I am not the fallen, but the falling -- he who never hit the ground. And you may hope to know my call, but I was never there at all. I was sitting on the tower. I was dropping to the ground. I never emitted a flash of light, and never emitted a peep of sound. I am the falling, not the fallen. The one who never hit the ground.
From dirt, the newly sprouted plant is but two tender leaves, drooping. Its silken shaft in subtle slant, in shadow of gardener, stooping. ... Becomes the tree standing stout -n- straight. Its leafy limbs doggedly swayed. Its own acorns now split and sprout, as the old man sits in its shade.
I a stand of pines from the lake's edge to the mountain's bald spot
II dense green vines wind through dead tree branches disguising death
III the mountain lake refreshes and chills by sight alone
In isolation, I took to story, and traipsed through worlds impossible yet true, living life from infantile thru hoary, under skies: gunmetal to deepest blue, in lands where trucks were known to be lorries, and ancient cities breathed as though brand new. Where neither time nor bars could imprison, I found my phoenix had now arisen.
I roam the old city, gazing at Gothic gargoyles and touching stonework made by men long since dead, wondering how I ended up in this chunk of time, rather than one in which this land was all just forest or marshland, or one in which we all wait amid the rubble to blast off to some secondary hive of humanity.
under spring skies, the evergreen - thick with new needles - echoes the tune sung by hardwood neighbors
We like to think we see the soul, but what we see is a flaming hole: a burning mask of time on task all coffee cup, no hidden flask the smile that lies -- no lows all highs. Who knows where ends the shrewd disguise?
The waves are churned to foam. The sight mesmerizes. My mind is miles from home. My seated self does roam -- chaos that surprises, like waves are churned to foam. Like one w/ Capgras Syndrome, hustler mistrust arises. My mind 's wary of home. I focus on the chrome, but my ear recognizes the waves that churn to foam. I've vagabond chromosomes, but still the thought chastises: "Your mind is miles from home!" I'm sitting all alone, and my mind surmises: Like waves churned to foam, your mind 's so far from home.

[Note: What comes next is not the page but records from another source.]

(** The first half of [AddRoute]. *)
Lemma add_route_eq self u t w :
  exists self' w',
  (match pu_routes self !! u with
   | Some previous =>
       if bool_decide (previous <> t)
       then drop_clients (set_routes self (<[u := t]> (pu_routes self))) u
       else task_ret (set_routes self (<[u := t]> (pu_routes self)))
   | None => task_ret (set_routes self (<[u := t]> (pu_routes self)))
   end) w = Some (self', w', [])
  /\ pu_sessions self' = pu_sessions self /\ pu_routes self' = <[u := t]> (pu_routes self)
  /\ (forall addr c, pu_clients self !! addr = Some c ->
       (pcl_ufrag c <> u -> pu_clients self' !! addr = Some c) /\
       (pcl_ufrag c = u -> pu_routes self !! u = Some t -> pu_clients self' !! addr = Some c) /\
       (pcl_ufrag c = u -> (exists t', pu_routes self !! u = Some t' /\ t' <> t) ->
          pu_clients self' !! addr = None /\ aborted w' (h_handler (pcl_handler c)))).
Proof.
  destruct (pu_routes self !! u) as [previous|] eqn:Er.
  - case_bool_decide as Hne.
    + rewrite drop_clients_eq. eexists _, _. split; [done|]. cbn. split_and!; [done|done|].
      intros addr c Hl. split_and!.
      * by apply (clients_without_kept self).
      * intros _ [= ->]. done.
      * intros Hu _. split; [by eapply (clients_without_gone self)|].
        apply drop_handlers_aborted. by eapply (clients_of_elem self).
    + eexists _, _. split; [done|]. cbn. split_and!; [done|done|]. intros addr c Hl.
      split_and!; [done|done|]. naive_solver.
  - eexists _, _. split; [done|]. cbn. split_and!; [done|done|]. naive_solver.
Qed.

(** [AddRoute] is always processed at once.  Afterwards the session has the ufrag and the ufrag
    leads to the target; clients the ufrag admitted stay if the target is unchanged and are dropped
    with their relays aborted if it moved; ufrags other sessions use keep their routes and
    clients. *)
Theorem add_route_effect s sid u t :
  ps_running s = true ->
  exists s', pooled_step s (LControl (Some (AddRoute sid u t))) = Some s' /\
    pu_sessions (ps_self s') = <[sid := u]> (pu_sessions (ps_self s)) /\
    pu_routes (ps_self s') !! u = Some t /\
    (forall addr c, pu_clients (ps_self s) !! addr = Some c -> pcl_ufrag c = u ->
       (pu_routes (ps_self s) !! u = Some t -> pu_clients (ps_self s') !! addr = Some c) /\
       ((exists t', pu_routes (ps_self s) !! u = Some t' /\ t' <> t) ->
          pu_clients (ps_self s') !! addr = None
          /\ aborted (ps_world s') (h_handler (pcl_handler c)))) /\
    (forall u', u' <> u -> (exists sid', sid' <> sid /\ pu_sessions (ps_self s) !! sid' = Some u') ->
       pu_routes (ps_self s') !! u' = pu_routes (ps_self s) !! u' /\
       forall addr c, pcl_ufrag c = u' -> pu_clients (ps_self s) !! addr = Some c ->
         pu_clients (ps_self s') !! addr = Some c).
Proof.
  intros Hrun. unfold pooled_step. rewrite Hrun. cbn [pooled_select on_control].
  destruct (add_route_eq (ps_self s) u t (ps_world s)) as (self1 & w1 & H1 & Hs1 & Hr1 & Hc1).
  destruct (add_session_eq self1 sid u w1) as (self2 & w2 & H2 & Hs2 & Hr2 & Hsub & Hc2 & Hf2 & Hab2).
  unfold task_bind. rewrite H1. cbv zeta in H2. rewrite H2. eexists. split; [done|]. cbn.
  split_and!.
  - by rewrite Hs2, Hs1.
  - by rewrite Hr2, Hr1, lookup_insert_eq.
  - intros addr c Hl Hu. destruct (Hc1 addr c Hl) as (_ & Hkeep & Hgone). split.
    + intros Ht. apply Hc2; auto.
    + intros Ht. destruct (Hgone Hu Ht) as [Hn Hab]. split; [|auto].
      destruct (pu_clients self2 !! addr) as [c'|] eqn:Ec'; [|done].
      apply Hsub in Ec'. congruence.
  - intros u' Hne Hu'. rewrite <- Hs1 in Hu'. destruct (Hf2 u' Hu') as [Hr Hc]. split.
    + by rewrite Hr, Hr1, lookup_insert_ne.
    + intros addr c Hu Hl. destruct (Hc1 addr c Hl) as [Hk _].
      apply Hc; [done|]. apply Hk. congruence.
Qed.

Rain sidles up in a commanding cloud -- early -- And so it waits in its cloud, like the awkward party guest who sits in his car, waiting to be fashionably late, but - not having decoded what "on-time" really means - arrives early, nevertheless.
I walked a snowy street, quietly as the falling snow, a snow that melted under foot, not one that crunched - compacting. Everything was deadened by that not-so-cold snow, a snow that swallowed sound, a snow that would have shunned light -- had there been any to shun. But it was night, and I was walking in the snow.